Teradata R Package Function Reference - Histogram - Teradata R Package - Look here for syntax, methods and examples for the functions included in the Teradata R Package.

Teradata® R Package Function Reference

Product
Teradata R Package
Release Number
16.20
Published
February 2020
Language
English (United States)
Last Update
2020-02-28
dita:id
B700-4007
lifecycle
previous
Product Category
Teradata Vantage

Description

Histograms are useful for assessing the shape of a data distribution. The Histogram function calculates the frequency distribution of a data set using sophisticated binning techniques that can automatically calculate the bin width and number of bins. The function maps each input row to one bin and returns the frequency (row count) and proportion (percentage of rows) of each bin.

Usage

  td_histogram_mle (
      data = NULL,
      auto.bin = NULL,
      custom.bin.table = NULL,
      custom.bin.column = NULL,
      bin.size = NULL,
      start.value = NULL,
      end.value = NULL,
      value.column = NULL,
      inclusion = "left",
      groupby.columns = NULL,
      data.sequence.column = NULL,
      custom.bin.table.sequence.column = NULL
  )

Arguments

data

Required Argument.
Specifies the tbl_teradata containing the input data.

auto.bin

Optional Argument.
Specifies either the algorithm to be used for selecting bin boundaries or the approximate number of bins to be found. The permitted values are STURGES, SCOTT, or a positive integer which should be within quotes. If this argument is present, arguments "custom.bin.table", "custom.bin.column", "start.value", "bin.size", and "end.value" cannot be present.

custom.bin.table

Optional Argument.
Specifies a tbl_teradata containing the boundary points between bins. If this argument is present, "custom.bin.column" must also be present, and arguments "auto.bin", "start.value", "bin.size", and "end.value" cannot be present.

custom.bin.column

Optional Argument.
Specifies the column in the "custom.bin.table" containing the boundary values. Input columns must contain numeric SQL types. If this argument is present, "custom.bin.table" must also be present, and arguments "auto.bin", "start.value", "bin.size", and "end.value" cannot be present.

bin.size

Optional Argument.
For equally sized bins, a double value specifying the width of the bin. Omit this argument if you are not using equally sized bins. The input value must be greater than 0.0. If this argument is present, "start.value" and "end.value" must also be present, and arguments "auto.bin", "custom.bin.table" and "custom.bin.column" cannot be present.

start.value

Optional Argument.
The smallest value to be used in binning. If this argument is present, "bin.size" and "end.value" must also be present, and arguments "auto.bin", "custom.bin.table" and "custom.bin.column" cannot be present.

end.value

Optional Argument.
The largest value to be used in binning. If this argument is present, "start.value" and "bin.size" must also be present, and arguments "auto.bin", "custom.bin.table" and "custom.bin.column" cannot be present.

value.column

Required Argument.
Specifies the column in the input tbl_teradata for which statistics will be computed. Column must contain a numeric SQL types (integer, bigint, real, double precision, numeric, decimal, smallint).

inclusion

Optional Argument.
Indicates whether points on bin boundaries should be included in the bin on the left or the bin on the right.
Default Value: "left"
Permitted Values: left, right

groupby.columns

Optional Argument.
Specifies the columns in the input tbl_teradata used to group values for binning. These columns cannot contain floating point values.

data.sequence.column

Optional Argument.
Specifies the vector of column(s) that uniquely identifies each row of the input argument "data". The argument is used to ensure deterministic results for functions which produce results that vary from run to run.

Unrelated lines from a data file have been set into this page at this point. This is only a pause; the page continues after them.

(** The [helper_effects] byte it computes. *)
Definition pack_effects (t : HelperCallTraits) : Z :=
  let eff := Z.land (guest_state_index (ht_guest_state t)) kGuestStateEffectMask in
  let eff := match ht_fault t with
             | HelperFaultEffect_NoDirectFault => Z.lor eff kNoDirectFaultTag
             | _ => eff
             end in
  let eff := match ht_reentry t with
             | HelperReentryEffect_NoReentry => Z.lor eff kNoReentryTag
             | _ => eff
             end in
  match ht_host_flags t with
  | HostFlagsEffect_PreservesNZCV => Z.lor eff kHostPreservesNZCVTag
  | _ => eff
  end.

(** [Lambda(const DataClass&, HelperCallTraits)]. *)
Definition Lambda_traits (d : DataClass) (t : HelperCallTraits) : Res Lambda :=
  if dc_type d =? 2 then
    tags <-? pack_tags t;
    Ok (mkLambda (if tags =? 0 then dc_type d else tags) d (pack_effects t))
  else Err EPanic.

Definition has_tag (v tag : Z) : bool := negb (Z.land v tag =? 0).

Definition Lambda_IsTaggedImm (l : Lambda) : bool :=
  has_tag (la_type l)
    (Z.lor (Z.lor (Z.lor (Z.lor kUniformEffectTag kHelperABITag) kHostFpTransparentTag)
              kHostGeneralRegistersTag) kHostPreservesPinnedStateTag).

Definition Lambda_IsValue (l : Lambda) : bool := la_type l =? 1.

Definition Lambda_GetImm (l : Lambda) : Res Imm :=
  if (la_type l =? 2) || Lambda_IsTaggedImm l then
    match la_data l with DImm i => Ok i | _ => Err EUndefined end
  else Err EPanic.

Definition Lambda_GetValue (l : Lambda) : Res Value :=
  if la_type l =? 1 then
    match la_data l with DValue v => Ok v | _ => Err EUndefined end
  else Err EPanic.

Definition Lambda_GetUniformEffectId (l : Lambda) : Z :=
  if negb (has_tag (la_type l) kUniformEffectTag) then UniformEffectId_Unknown
  else Z.land (la_type l) kUniformEffectMask.

Definition Lambda_GetHelperABI (l : Lambda) : HelperABI :=
  if has_tag (la_type l) kHelperABITag then HelperABI_PreserveAllLeaf else HelperABI_NormalAAPCS.

Definition Lambda_GetHostFpEffect (l : Lambda) : HostFpEffect :=
  if has_tag (la_type l) kHostFpTransparentTag
  then HostFpEffect_FPCRTransparent else HostFpEffect_MayTouch.

Definition Lambda_GetHostRegisterEffect (l : Lambda) : HostRegisterEffect :=
  if has_tag (la_type l) kHostGeneralRegistersTag then HostRegisterEffect_GeneralOnly
  else if has_tag (la_type l) kHostPreservesPinnedStateTag
       then HostRegisterEffect_PreservesPinnedState else HostRegisterEffect_MayTouchSIMD.

Definition Lambda_GetHelperGuestStateEffect (l : Lambda) : HelperGuestStateEffect :=
  guest_state_of_index (Z.land (la_effects l) kGuestStateEffectMask).

Definition Lambda_GetHelperFaultEffect (l : Lambda) : HelperFaultEffect :=
  if has_tag (la_effects l) kNoDirectFaultTag
  then HelperFaultEffect_NoDirectFault else HelperFaultEffect_MayFault.

Definition Lambda_GetHelperReentryEffect (l : Lambda) : HelperReentryEffect :=
  if has_tag (la_effects l) kNoReentryTag
  then HelperReentryEffect_NoReentry else HelperReentryEffect_MayReenter.

Definition Lambda_GetHostFlagsEffect (l : Lambda) : HostFlagsEffect :=
  if has_tag (la_effects l) kHostPreservesNZCVTag
  then HostFlagsEffect_PreservesNZCV else HostFlagsEffect_MayTouch.

(** All the traits a tagged Lambda reports. *)
Definition Lambda_get_traits (l : Lambda) : HelperCallTraits :=
  mkTraits (Lambda_GetUniformEffectId l) (Lambda_GetHelperABI l) (Lambda_GetHostFpEffect l)
    (Lambda_GetHostRegisterEffect l) (Lambda_GetHelperGuestStateEffect l)
    (Lambda_GetHelperFaultEffect l) (Lambda_GetHelperReentryEffect l)
    (Lambda_GetHostFlagsEffect l).

(** *** The registry of uniform effect sets

    [registry] is the array [uniform_effect_sets] up to
    [uniform_effect_set_count]; an element is the address of a set (0 is the
    null entry of [Unknown], [kNoEffects] the address of [kNoUniformEffects]). *)
Section EffectRegistry.
Variable kNoEffects : Z.

Definition registry_init : list Z := [0; kNoEffects].
Lemma run_mutation_counts ext m h u h' :
  counts_ok ext h -> five_slots h -> run_mutation m h = Ok (u, h') -> counts_ok ext h'.
Proof.
  intros Hok H5 H. destruct (h !! mutation_target m) as [i|] eqn:Hi.
  - assert (cinv ext (mutation_target m) (i_args i) h) as Hc by (split; [done|by eexists]).
    pose proof (H5 _ _ Hi) as Hlen.
    destruct m; cbn [run_mutation mutation_target] in *;
      first
        [ eapply cinv_counts, hoare_SetArg_Value; by eauto
        | eapply cinv_counts, hoare_SetArg_Imm; by eauto
        | eapply cinv_counts, hoare_SetArg_Uniform; by eauto
        | eapply cinv_counts, hoare_SetArg_Local; by eauto
        | eapply cinv_counts, hoare_SetArg_plain; by eauto
        | eapply cinv_counts, hoare_SetArg_Lambda; by eauto
        | eapply cinv_counts, hoare_SetArg_Operand; by eauto
        | eapply cinv_counts, hoare_SetArg_Params; by eauto
        | eapply cinv_counts, hoare_DestroyArgs; by eauto
        | eapply hoare_delete; by eauto
        | idtac ].
    unfold SetInst_Value in H. apply bind_ok in H as (? & s & H1 & H2).
    eapply cinv_counts, hoare_SetArg_Value; [|exact H2].
    eapply (hoare_cinv_neutral ext p (i_args i) p (set_op op)); eauto.
  - exfalso. destruct m; cbn [run_mutation mutation_target] in *; revert H;
      unfold SetInst_Value, SetArg_Value, SetArg_Imm, SetArg_Uniform, SetArg_Local, SetArg_plain,
        SetArg_Lambda, SetArg_Operand, SetArg_Params, Inst_delete, DestroyArgs, max_args,
        DestroyArg, heap_update, heap_deref, bind, get, lift, deref, guard, ret, fail;
      cbn [for_each seq]; try (case_bool_decide; cbn); unfold DestroyArg, heap_deref, bind, get,
        lift, deref; rewrite ?Hi; discriminate.
Qed.

(** *** [five_slots] is preserved *)

Abbreviation slots_kept m := (hoare five_slots m (fun _ => five_slots)).

Lemma slots_update p f :
  (forall i, length (i_args (f i)) = length (i_args i)) -> slots_kept (heap_update p f).
Proof.
  intros Hf h u h' H5 H. apply heap_update_inv in H as (i & Hi & ->).
  apply map_Forall_insert_2; [|done]. rewrite Hf. by apply (H5 p).
Qed.

Lemma slots_bind {A B} (m : ST Heap A) (f : A -> ST Heap B) :
  slots_kept m -> (forall a, slots_kept (f a)) -> slots_kept (bind m f).
Proof. intros. by eapply hoare_bind. Qed.

Lemma slots_lift {A} (r : Res A) : slots_kept (lift r).
Proof. intros h a h' H E. by apply lift_ok in E as [_ ->]. Qed.

Lemma slots_guard b e : slots_kept (guard b e).
Proof. destruct b; [apply hoare_ret'|apply hoare_fail]. Qed.

Lemma slots_for_each {A} (f : A -> ST Heap unit) l : (forall x, slots_kept (f x)) -> slots_kept (for_each f l).
Proof. intros Hf. induction l; simpl; [apply hoare_ret'|by apply slots_bind]. Qed.

Lemma slots_delete p : slots_kept (modify (delete p)).
Proof. intros h u h' H [= <- <-]. by apply map_Forall_delete. Qed.

Create HintDb slots_kept discriminated.
#[local] Hint Constants Opaque : slots_kept.
#[local] Hint Resolve slots_bind slots_lift slots_guard slots_for_each slots_delete hoare_ret'
  hoare_get' hoare_deref' hoare_fail hoare_if : slots_kept.
#[local] Hint Extern 3 (slots_kept (heap_update _ _)) =>
  apply slots_update; intros; simpl; rewrite ?length_insert; reflexivity : slots_kept.
#[local] Hint Extern 4 (slots_kept (match ?x with _ => _ end)) => destruct x : slots_kept.

Ltac slots_kept :=
  repeat (progress intros ||
          lazymatch goal with
          | |- hoare _ (bind _ _) _ => apply slots_bind
          | |- hoare _ (if _ then _ else _) _ => apply hoare_if
          end);
  eauto with slots_kept.

Lemma slots_Use p v : slots_kept (Inst_Use p v).
Proof. unfold Inst_Use. slots_kept. Qed.
Lemma slots_UnUse p v : slots_kept (Inst_UnUse p v).
Proof. unfold Inst_UnUse. slots_kept. Qed.
#[local] Hint Resolve slots_Use slots_UnUse : slots_kept.
Lemma slots_DestroyArg p idx : slots_kept (DestroyArg p idx).
Proof. unfold DestroyArg. slots_kept. destruct a0; slots_kept. Qed.
Lemma slots_put_arg p idx a : slots_kept (put_arg p idx a).
Proof. unfold put_arg. slots_kept. Qed.
Lemma slots_default_ret p t : slots_kept (default_ret p t).
Proof. unfold default_ret. slots_kept. Qed.
#[local] Hint Resolve slots_DestroyArg slots_put_arg slots_default_ret : slots_kept.

Lemma slots_mutation m : slots_kept (run_mutation m).
Proof.
  destruct m; cbn [run_mutation];
    unfold SetInst_Value, SetArg_Value, SetArg_Imm, SetArg_Uniform, SetArg_Local, SetArg_plain,
      SetArg_Lambda, SetArg_Operand, SetArg_Params, Inst_delete, DestroyArgs; slots_kept.
Qed.
(** The sign of the wrapped result agrees with the exact signed result iff the
    exact result fits. [sl], [sr] are the operand signs for which the sum can
    overflow. *)
Lemma wrapped_sign w x :
  0 < w -> - 2 ^ w <= x < 2 ^ w ->
  (to_signed w x <? 0) = if signed_fits w x then x <? 0 else negb (x <? 0).
Proof.
  intros Hw Hx. pose proof (to_signed_range w x Hw).
  assert (2 ^ w = 2 * 2 ^ (w - 1)) as E by (rewrite <- Z.pow_succ_r by lia; f_equal; lia).
  destruct (to_signed_add_cong w x Hw) as [k Hk]. unfold signed_fits.
  destruct (Z.leb_spec (- 2 ^ (w - 1)) x), (Z.ltb_spec x (2 ^ (w - 1))),
    (Z.ltb_spec x 0), (Z.ltb_spec (to_signed w x) 0); simpl; try done; exfalso;
    assert (k = 0 \/ k = 1 \/ k = -1) as Hc by nia; destruct Hc as [-> | [-> | ->]]; lia.
Qed.

Lemma testbit_land_lxor a b c d k :
  0 <= k -> Z.testbit (Z.land (Z.lxor a b) (Z.lxor c d)) k =
            xorb (Z.testbit a k) (Z.testbit b k) && xorb (Z.testbit c k) (Z.testbit d k).
Proof. intros. by rewrite Z.land_spec, !Z.lxor_spec. Qed.

Lemma overflow_bit x w : 0 < w -> negb (Z.land (Z.shiftr x (w - 1)) 1 =? 0) = Z.testbit x (w - 1).
Proof. intros. rewrite land_1_testbit, Z.shiftr_spec; [f_equal|]; lia. Qed.

Lemma add_overflow_spec w l r cin :
  0 < w <= 64 -> 0 <= l < 2 ^ w -> 0 <= r < 2 ^ w -> 0 <= cin <= 1 ->
  add_overflow w l r (wrap w (l + r + cin)) =
  negb (signed_fits w (to_signed w l + to_signed w r + cin)).
Proof.
  intros Hw Hl Hr Hc. unfold add_overflow. rewrite overflow_bit by lia.
  rewrite Z.land_spec, testbit_not64, !Z.lxor_spec by lia.
  destruct (Z.ltb_spec (w - 1) 64); [|lia]. simpl.
  rewrite !SignExtendTo_sign by (try done; apply wrap_range; lia).
  rewrite to_signed_wrap by lia.
  assert (to_signed w (l + r + cin) = to_signed w (to_signed w l + to_signed w r + cin)) as ->.
  { destruct (to_signed_add_cong w l ltac:(lia)) as [k1 ->].
    destruct (to_signed_add_cong w r ltac:(lia)) as [k2 ->].
    unfold to_signed. replace (l + k1 * 2 ^ w + (r + k2 * 2 ^ w) + cin)
      with (l + r + cin + (k1 + k2) * 2 ^ w) by lia. by rewrite wrap_cong. }
  pose proof (to_signed_range w l ltac:(lia)). pose proof (to_signed_range w r ltac:(lia)).
  assert (2 ^ w = 2 * 2 ^ (w - 1)) as E by (rewrite <- Z.pow_succ_r by lia; f_equal; lia).
  pose proof (pow2_pos (w - 1) ltac:(lia)) as Hp.
  rewrite (wrapped_sign w (to_signed w l + to_signed w r + cin)) by lia. unfold signed_fits.
  destruct (Z.ltb_spec (to_signed w l) 0), (Z.ltb_spec (to_signed w r) 0),
    (Z.leb_spec (- 2 ^ (w - 1)) (to_signed w l + to_signed w r + cin)),
    (Z.ltb_spec (to_signed w l + to_signed w r + cin) (2 ^ (w - 1))),
    (Z.ltb_spec (to_signed w l + to_signed w r + cin) 0); simpl; try done; lia.
Qed.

custom.bin.table.sequence.column

Optional Argument.
Specifies the vector of column(s) that uniquely identifies each row of the input argument "custom.bin.table". The argument is used to ensure deterministic results for functions which produce results that vary from run to run.

Value

Function returns an object of class "td_histogram_mle" which is a named list containing Teradata tbl objects.
Named list members can be referenced directly with the "$" operator using following names:

  1. output.table

  2. output

Examples

    library(ggplot2)
    
    # Get the current context/connection
    con <- td_get_context()$connection
    
    # Load example data.
    loadExampleData("histogram_example", "cars_hist", "bin_breaks")  
    
    # The cars_hist table has the cylinder (cyl) and horsepower (hp) data for different car models.
    cars_hist <- tbl(con, "cars_hist")
    # The bin_breaks table has the boundary values for the custom bins to be used while generating the histogram
    bin_breaks <- tbl(con, "bin_breaks")
    
    # Example 1 - Generate histogram based on the cars horsepower using STURGES rule.
    td_histogram_out <- td_histogram_mle(data = cars_hist,
                                     auto.bin = "Sturges",
                                     value.column = "hp"
                                     )
    # Plot showing the percentage of cars in each histogram bin
    ggplot(as.data.frame(td_histogram_out$output.table), aes(x=bin_end, y=bin_percent)) + geom_bar(stat = "identity", fill = "#FF6666") + labs(x="Horsepower", y="Percentage")
    
    # Example 2 - Generate histogram based on the cars horsepower by setting custom bin size, start and end values.
    td_histogram_out <- td_histogram_mle(data = cars_hist,
                                     bin.size = 50,
                                     start.value = 20,
                                     end.value = 400,
                                     value.column = "hp",
                                     inclusion = "right",
                                     groupby.columns = c("cyl")
                                     )
    
    # Example 3 - Generate histogram using custom bins from a custom table. Here cylinder (cyl) column is also used to group the input data.
    td_histogram_out <- td_histogram_mle(data = cars_hist,
                                     custom.bin.table = bin_breaks,
                                     custom.bin.column = "break_values",
                                     value.column = "hp",
                                     groupby.columns = c("cyl")
                                     )